A Healthy Lifestyle and Treatment Early on May Prevent Complications Down the Road

Today HIV management in the developed world is not just about clobbering the virus. It's about whole health and improved quality of life. Simpler medication regimens and symptom management are not the only priorities. HIV treatment now includes strategies to optimize other health outcomes.

In the general medicine and endocrinology literature we are seeing a surge in a combination of risk factors called "Metabolic Syndrome." The increased incidence of Metabolic Syndrome is identified as a clinical and public health crisis. Table 1 identifies components of Metabolic Syndrome. Table 2 identifies related conditions and symptoms related to Metabolic Syndrome and Table 3 defines the current basis for diagnosing Metabolic Syndrome.1,2

The staggering problems of diabetes and obesity in America underline the importance of doing something about metabolic abnormalities early on. In the general population the rate of diabetes has increased dramatically in the last decade. The projection of new diabetes diagnosis is staggering. Metabolic Syndrome is a precursor to diabetes and bodes our strict attention. According to Centers for Disease Control and Prevention, nearly 21 million Americans are believed to be diabetic, 90 million have insulin resistance, and 41 million more are pre-diabetic with elevated blood sugars that could reach the diabetic level if something is not done to curb faulty food and lifestyle habits. This means over 50% of Americans are impacted by the manifestations of insulin resistance, problems with body composition, pre-diabetes and diabetes. Data shows an increased rate of diabetes in HIV. Also, the DAD study and others have shown that there is a slightly increased rate of heart disease in people living with HIV.3 Health practitioners are turning to more aggressive and early clinical intervention instead of waiting for the manifestations of obesity, heart disease, and diabetes to complicate heath matters.

Table 1
Hallmark Components of Metabolic Syndrome
• Central obesity (stomach fat)
• Unintentional weight gain
• Difficulty with losing weight and keeping it off
• High blood pressure
• High cholesterol with:
   • High LDL (bad cholesterol)
   • Low HDL (good cholesterol)
   • High triglycerides (another form of fat in the blood)
• Type II Diabetes (or impaired glucose tolerance or insulin resistance)1
Good to Know
• Fatty liver

In order to preserve heart health as well as offset and prevent complications of obesity and diabetes, there is a very strong argument to intervene sooner rather than later.
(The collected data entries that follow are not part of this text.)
(** What a call that returns nil leaves behind: either nothing new, or one
    and the same run at the end of the table and of the queue. *)
Lemma tryScheduleDag_same_run d currentTime s s' :
  tryScheduleDag d currentTime s = (None, s') ->
  (dbClient s' = dbClient s /\ items (queue s') = items (queue s))
  \/ exists dagRun,
       DagRun_DagId dagRun = Dag_Id d
       /\ nextSchedules s !! Dag_Id d = Some (Some (DagRun_AtTime dagRun))
       /\ dbClient s' = dbClient s ++ [dagRun]
       /\ items (queue s') = items (queue s) ++ [dagRun].
Proof.
  unfold tryScheduleDag.
  destruct (shouldBeSheduled d (nextSchedules s) currentTime)
    as [[fire dueAt] m'] eqn:Hshould.
  destruct fire.
  - unfold InsertDagRun, Push.
    destruct (decide (_ ∈ dbClient s)); [discriminate |].
    destruct (decide (capacity (queue s) <= Size (queue s))%nat); [discriminate |].
    intros [= <-]. right.
    exists {| DagRun_DagId := Dag_Id d; DagRun_AtTime := dueAt |}. simpl.
    split; [reflexivity |]. split; [| split; reflexivity].
    unfold shouldBeSheduled in Hshould.
    destruct (nextSchedules s !! Dag_Id d) as [[due |] |]; try discriminate.
    destruct (due <=? currentTime); [| discriminate].
    injection Hshould as <- _. reflexivity.
  - intros [= <-]. left. split; reflexivity.
Qed.

(** C4: driving [tryScheduleDag] for the hourly DAG with next due time 14:00
    over the six time points of [TestTryScheduleDagSimple] reports no error
    and leaves exactly three runs in the table and the same three runs, in
    the same order, on the queue, with the times 14:00, 15:00 and 16:00 in
    increasing order (read back most recent first); every call that returns
    nil either persists and queues nothing or appends one and the same run,
    at the due time of the map, to the table and to the queue. *)
Theorem tryScheduleDag_three_runs :
  let runs := (fun t => {| DagRun_DagId := "dag1"; DagRun_AtTime := t |})
                <$> TrySchedule.expectedExecTimes in
  (TrySchedule.final.1 = []
   /\ dbClient TrySchedule.final.2 = runs
   /\ items (queue TrySchedule.final.2) = runs
   /\ Count (dbClient TrySchedule.final.2) = TrySchedule.expectedDagRuns
   /\ Size (queue TrySchedule.final.2) = TrySchedule.expectedDagRuns
   /\ ReadDagRuns (dbClient TrySchedule.final.2) "dag1" TrySchedule.expectedDagRuns
      = reverse runs
   /\ TrySchedule.expectedExecTimes
      = [ Date 2023 October 5 14 0 0 0; Date 2023 October 5 15 0 0 0;
          Date 2023 October 5 16 0 0 0 ]
   /\ StronglySorted Z.lt TrySchedule.expectedExecTimes)
  /\ forall (d : Dag) (currentTime : Time) (s s' : Scheduler),
       tryScheduleDag d currentTime s = (None, s') ->
       (dbClient s' = dbClient s /\ items (queue s') = items (queue s))
       \/ exists dagRun,
            DagRun_DagId dagRun = Dag_Id d
            /\ nextSchedules s !! Dag_Id d = Some (Some (DagRun_AtTime dagRun))
            /\ dbClient s' = dbClient s ++ [dagRun]
            /\ items (queue s') = items (queue s) ++ [dagRun].
Proof.
  intros runs. split; [| exact tryScheduleDag_same_run].
  assert (Hfinal : TrySchedule.final
            = ([], {| queue := {| items := runs; capacity := 100 |};
                      nextSchedules :=
                        {[ "dag1"%string := Some (Date 2023 October 5 17 0 0 0) ]};
                      dbClient := runs |})).
  { subst runs. vm_compute. reflexivity. }
  rewrite Hfinal. simpl.
  split; [reflexivity |]. split; [reflexivity |]. split; [reflexivity |].
  split; [reflexivity |]. split; [reflexivity |].
  split; [vm_compute; reflexivity |]. split; [reflexivity |].
  repeat constructor.
Qed.

(** The second time point of the test, 14:00:01: the run of 14:00 is
    persisted and queued. *)
Lemma tryScheduleDag_three_runs_witness :
  exists dagRun,
    DagRun_DagId dagRun = Dag_Id TrySchedule.d1
    /\ nextSchedules TrySchedule.initial !! Dag_Id TrySchedule.d1
       = Some (Some (DagRun_AtTime dagRun))
    /\ dbClient (tryScheduleDag TrySchedule.d1 (Date 2023 October 5 14 0 1 0)
                   TrySchedule.initial).2
       = dbClient TrySchedule.initial ++ [dagRun]
    /\ items (queue (tryScheduleDag TrySchedule.d1 (Date 2023 October 5 14 0 1 0)
                       TrySchedule.initial).2)
       = items (queue TrySchedule.initial) ++ [dagRun].
Proof.
  destruct (proj2 tryScheduleDag_three_runs TrySchedule.d1
              (Date 2023 October 5 14 0 1 0) TrySchedule.initial
              (tryScheduleDag TrySchedule.d1 (Date 2023 October 5 14 0 1 0)
                 TrySchedule.initial).2)
    as [[Hsame _] | Hrun].
  - vm_compute. reflexivity.
  - vm_compute in Hsame. discriminate Hsame.
  - exact Hrun.
Defined.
Studies show that maintaining normal blood sugar levels can prevent almost all the complications of diabetes. The good news is that we have the opportunity to control many of the risk factors for heart disease and diabetes through diet and exercise. The Diabetes Prevention Program (DPP) clearly demonstrates the benefits of healthy lifestyle changes by showing that lifestyle changes reduce diabetes risk by 58%.4 Also, DPP data show that, pre-diabetes can be reversed with lifestyle changes.5 The main goals are to treat insulin resistance and pre-diabetes early on to help the body reestablish proper insulin sensitivity and offset progression to glucose intolerance or frank diabetes. Moreover, reducing insulin resistance may reduce the need for multiple medications as other symptoms are often minimized or resolved.
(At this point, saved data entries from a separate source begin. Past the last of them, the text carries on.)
(** *** [quicksort] *)

Lemma quicksort_spec addrs lo hi :
  0 <= lo -> hi < Z.of_nat (length addrs) -> hi < 2 ^ 30 ->
  swapped lo hi addrs (quicksort addrs lo hi) /\
  sorted_on (quicksort addrs lo hi) lo hi.
Proof.
  funelim (quicksort addrs lo hi); intros Hlo Hlen Hmax.
  - by apply insertion_sort_spec.
  - clear Heq H1. unfold SORT_THRESHOLD in *.
    pose proof (partition_spec addrs lo hi Hlo ltac:(lia) Hlen
                  ltac:(unfold INT_MAX; lia)) as Hpart.
    rewrite Hp in Hpart. simpl in Hpart.
    destruct Hpart as (Hs0 & Hmid & Hleft & Hright).
    pose proof (swapped_length _ _ _ _ Hs0) as Hl0.
    destruct H as [Hs1 Hsort1]; try lia.
    set (a1 := quicksort addrs1 lo (mid - 1)) in *.
    pose proof (swapped_length _ _ _ _ Hs1) as Hl1.
    destruct H0 as [Hs2 Hsort2]; try lia.
    set (a2 := quicksort a1 (mid + 1) hi) in *.
    (* the pivot and the two sides across the recursive calls *)
    assert (Hout1 : forall k, ~ (lo <= k <= mid - 1) -> load a1 k = load addrs1 k).
    { intros k Hk. apply (swapped_outside lo (mid - 1)); [done|lia|done|done]. }
    assert (Hout2 : forall k, ~ (mid + 1 <= k <= hi) -> load a2 k = load a1 k).
    { intros k Hk. apply (swapped_outside (mid + 1) hi); [lia|lia|done|done]. }
    assert (Hleft1 : forall k, lo <= k <= mid - 1 -> load a1 k <= load addrs1 mid).
    { apply (swapped_Forall (fun v => v <= load addrs1 mid) lo (mid - 1) addrs1);
        [done|lia|done|]. intros k Hk. apply Hleft. lia. }
    assert (Hright2 : forall k, mid + 1 <= k <= hi -> load addrs1 mid < load a2 k).
    { apply (swapped_Forall (fun v => load addrs1 mid < v) (mid + 1) hi a1);
        [lia|lia|done|]. intros k Hk. rewrite Hout1 by lia. apply Hright. lia. }
    split.
    + eapply swapped_trans; [exact Hs0|].
      eapply swapped_trans.
      * eapply swapped_mono; [| |exact Hs1]; lia.
      * eapply swapped_mono; [| |exact Hs2]; lia.
    + intros p q Hp' Hpq Hq.
      assert (Hm2 : load a2 mid = load addrs1 mid).
      { rewrite Hout2, Hout1 by lia. done. }
      destruct (decide (q < mid)).
      { rewrite !Hout2 by lia. apply Hsort1; lia. }
      destruct (decide (mid < p)).
      { apply Hsort2; lia. }
      assert (load a2 p <= load addrs1 mid).
      { destruct (decide (p = mid)) as [->|]; [lia|].
        rewrite Hout2 by lia. apply Hleft1. lia. }
      assert (load addrs1 mid <= load a2 q).
      { destruct (decide (q = mid)) as [->|]; [lia|].
        apply Z.lt_le_incl, Hright2. lia. }
      lia.
Qed.

Lemma swapped_drop lo hi a b (n : nat) :
  0 <= lo -> hi < Z.of_nat n -> (n <= length a)%nat ->
  swapped lo hi a b -> drop n b = drop n a.
Proof.
  intros Hlo Hhi Hn Hs. pose proof (swapped_length _ _ _ _ Hs) as Hl.
  apply list_eq. intros k. rewrite !lookup_drop.
  destruct (decide (n + k < length a)%nat) as [Hk|Hk].
  - pose proof (swapped_outside lo hi a b (Z.of_nat (n + k))
      Hlo ltac:(lia) Hs ltac:(lia)) as Hload.
    pose proof (load_lookup a (Z.of_nat (n + k))) as Ha.
    pose proof (load_lookup b (Z.of_nat (n + k))) as Hb.
    rewrite Nat2Z.id in Ha, Hb. unfold inb in *.
    rewrite Ha, Hb by lia. by rewrite Hload.
  - rewrite !(proj2 (lookup_ge_None _ _)) by lia. done.
Qed.

(** C1, for the lengths on which the midpoint of [partition] stays in
    [int]: for every buffer [a] and every length [n] inside it with
    [0 <= n <= 2^30], after [forkscan_util_sort(a, n)] the first [n]
    entries are a permutation of the original first [n] entries and are in
    non-decreasing order (every adjacent pair satisfies
    [a[i] <= a[i+1]]).  The rest of the buffer is left as it was. *)
Theorem forkscan_util_sort_correct (a : list Z) (n : Z) :
  0 <= n <= Z.of_nat (length a) ->
  n <= 2 ^ 30 ->
  take (Z.to_nat n) (forkscan_util_sort a n) ≡ₚ take (Z.to_nat n) a /\
  (forall i, 0 <= i -> i + 1 < n ->
     load (forkscan_util_sort a n) i <= load (forkscan_util_sort a n) (i + 1)) /\
  length (forkscan_util_sort a n) = length a /\
  drop (Z.to_nat n) (forkscan_util_sort a n) = drop (Z.to_nat n) a.
Proof.
  intros Hn Hmax. unfold forkscan_util_sort.
  destruct (quicksort_spec a 0 (n - 1)) as [Hs Hsorted]; [lia..|].
  set (a' := quicksort a 0 (n - 1)) in *.
  assert (Hdrop : drop (Z.to_nat n) a' = drop (Z.to_nat n) a).
  { apply (swapped_drop 0 (n - 1)); [lia..|done]. }
  split; [|split; [|split]].
  - apply (Permutation_app_inv_r (drop (Z.to_nat n) a)).
    rewrite <- Hdrop at 1. rewrite !take_drop.
    apply (swapped_perm 0 (n - 1)); [lia..|done].
  - intros i Hi Hi1. apply Hsorted; lia.
  - by apply swapped_length in Hs.
  - done.
Qed.

Lemma forkscan_util_sort_correct_witness :
  let a := [29; 3; 17; 8; 25; 1; 12; 30; 6; 21; 14; 2; 27; 9; 19;
            4; 23; 11; 16; 7; 99; 98] in
  take 20 (forkscan_util_sort a 20) ≡ₚ take 20 a /\
  (forall i, 0 <= i -> i + 1 < 20 ->
     load (forkscan_util_sort a 20) i <= load (forkscan_util_sort a 20) (i + 1)) /\
  length (forkscan_util_sort a 20) = length a /\
  drop 20 (forkscan_util_sort a 20) = drop 20 a.
Proof.
  intros a. apply (forkscan_util_sort_correct a 20); simpl; lia.
Defined.

(** C1 beyond [2^30] entries.  The range [min = 2^30], [max = INT_MAX - 1]
    lies inside a buffer of [INT_MAX] entries and has more than 17 entries,
    so [quicksort] partitions it; the sum [min + max] does not fit in
    [int], and the index [partition] takes its pivot from is negative,
    outside the buffer.  The midpoint as [binary_search_mark] computes it,
    [low + (high - low) / 2], is inside the range. *)
Lemma partition_pivot_outside_buffer :
  let lo := 2 ^ 30 in
  let hi := INT_MAX - 1 in
  0 <= lo /\ hi < INT_MAX /\ hi - lo > SORT_THRESHOLD /\
  midpoint lo hi = -536870913 /\
  lo <= lo + (hi - lo) ÷ 2 <= hi.
Proof. vm_compute. repeat split; congruence. Qed.

(** *** How [quicksort] dispatches on the size of a sub-range *)

(** The rule as the specification words it, on the number of entries
    [hi - lo + 1] of the sub-range: more than 16 entries are partitioned,
    at most 16 are left to [insertion_sort]. *)
Definition dispatch_by_count (c : handled) : Prop :=
  match c with
  | ByPartition lo hi pivot mid => hi - lo + 1 > 16 /\ pivot = (lo + hi) ÷ 2
  | ByInsertion lo hi => hi - lo + 1 <= 16
  end.

(** The rule of the code, on the difference of the bounds.  The pivot is
    the middle of the range where the sum of the bounds fits in [int]. *)
Definition dispatch_by_bounds (c : handled) : Prop :=
  match c with
  | ByPartition lo hi pivot mid =>
      hi - lo > SORT_THRESHOLD /\
      (0 <= lo -> lo + hi <= INT_MAX -> pivot = (lo + hi) ÷ 2) /\
      lo <= mid <= hi
  | ByInsertion lo hi => hi - lo <= SORT_THRESHOLD
  end.

(** [partition] leaves at [mid] the entry it found in the middle of the
    range. *)
Lemma partition_pivot_middle addrs lo hi :
  0 <= lo -> lo <= hi -> hi < Z.of_nat (length addrs) ->
  lo + hi <= INT_MAX ->
  load (fst (partition addrs lo hi)) (snd (partition addrs lo hi)) =
  load addrs ((lo + hi) ÷ 2).
Proof.
  intros Hlo Hle Hlen Hmax. unfold partition.
  pose proof (midpoint_bounds lo hi Hlo Hle Hmax) as Hp.
  rewrite <- (midpoint_exact lo hi Hlo Hle Hmax).
  set (pivot := midpoint lo hi) in *.
  set (pv := load addrs pivot).
  set (a1 := swap addrs pivot hi).
  assert (Hbp : inb addrs pivot) by (unfold inb; lia).
  assert (Hbh : inb addrs hi) by (unfold inb; lia).
  assert (Hl1 : length a1 = length addrs) by apply length_swap.
  assert (Hhi1 : load a1 hi = pv).
  { unfold a1. rewrite load_swap by done. by rewrite decide_True. }
  pose proof (partition_loop_spec a1 pv hi lo lo lo) as Hloop.
  destruct (partition_loop a1 pv hi lo lo) as [a2 mid]; simpl in *.
  destruct Hloop as (Hs & Hm & _ & _); try lia.
  pose proof (swapped_length _ _ _ _ Hs) as Hl2.
  rewrite load_swap by (unfold inb; lia).
  assert (Hhi2 : load a2 hi = pv).
  { rewrite <- Hhi1.
    apply (swapped_outside lo (hi - 1)); [done| lia | done | lia]. }
  destruct (decide (mid = hi)) as [->|]; [done|].
  by rewrite decide_True.
Qed.

Lemma quicksort_calls_by_bounds addrs lo hi :
  Forall dispatch_by_bounds (quicksort_calls addrs lo hi).
Proof.
  funelim (quicksort_calls addrs lo hi).
  - constructor; [|constructor]. simpl. lia.
  - constructor; [|by apply Forall_app].
    simpl. split; [done|split].
    { intros Hlo Hmax. unfold SORT_THRESHOLD in *.
      apply midpoint_exact; [done|lia|done]. }
    unfold SORT_THRESHOLD in *.
    pose proof (partition_mid addrs lo hi ltac:(lia)) as Hm.
    rewrite Hp in Hm. simpl in Hm. lia.
Qed.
Metabolic syndrome in HIV has a unique set of characteristics.6 Patients most commonly worry about physical changes. Altered body composition may be more exaggerated in HIV disease. The redistribution of body fat shows up as marked fat accumulation in the stomach and back of the neck and sometimes fat in the buttocks, arms and legs. Other hallmark symptoms include blood sugar changes (high or low fasting blood sugar or fluctuations after meals), pervasive alterations in blood fat levels, high blood pressure, and heart disease, also associated with HIV disease above and beyond what we normally see in HIV-negative people. HIV medications aggravate the condition. Genetic predisposition as well as poor dietary and lifestyle choices may further complicate symptoms.

Table 2
Conditions and Symptoms Related to Metabolic Syndrome
• Adult Acne
• Anxiety: agitation, jitteriness and moodiness, with relief once food is eaten
• Carbohydrate cravings/reactive hypoglycemia: fatigue immediately after eating a carbohydrate or sugar-based meal or snack resulting in blood sugar spikes and resulting fall
• Depression
• Skin changes
• Family history of obesity, heart disease, diabetes
• Fatigue/malaise
• Morning or afternoon fatigue, sometimes physical exhaustion all day
• Hisutism (increased facial hair)
• Insomnia/interrupted sleep
• Hair thinning or male pattern baldness
• Mental fogginess
• Inability to focus, poor memory, loss of creativity, and learning disabilities
• Polycystic ovarian syndrome
• Problems with fertility

Despite broader acceptance of metabolic syndrome as a clinical disorder, confusion exists regarding clinical management. There are many studies evaluating the treatment of altered blood fats, sugar, and body composition changes. Treating individual symptoms is done by already proven methods, often by adding additional medications. The syndrome is handled symptom by symptom, not as a whole. Longer-term studies looking at the implications of metabolic problems in HIV are not available yet. However, data from several smaller studies have helped draw associations.7-9 HIV practitioners rely on treatment recommendations from studies comprised of HIV-negative patients and work under the assumption that these same guidelines should work well in HIV-positive patients. Getting to the root of the cause -- insulin resistance -- could be a significant advance.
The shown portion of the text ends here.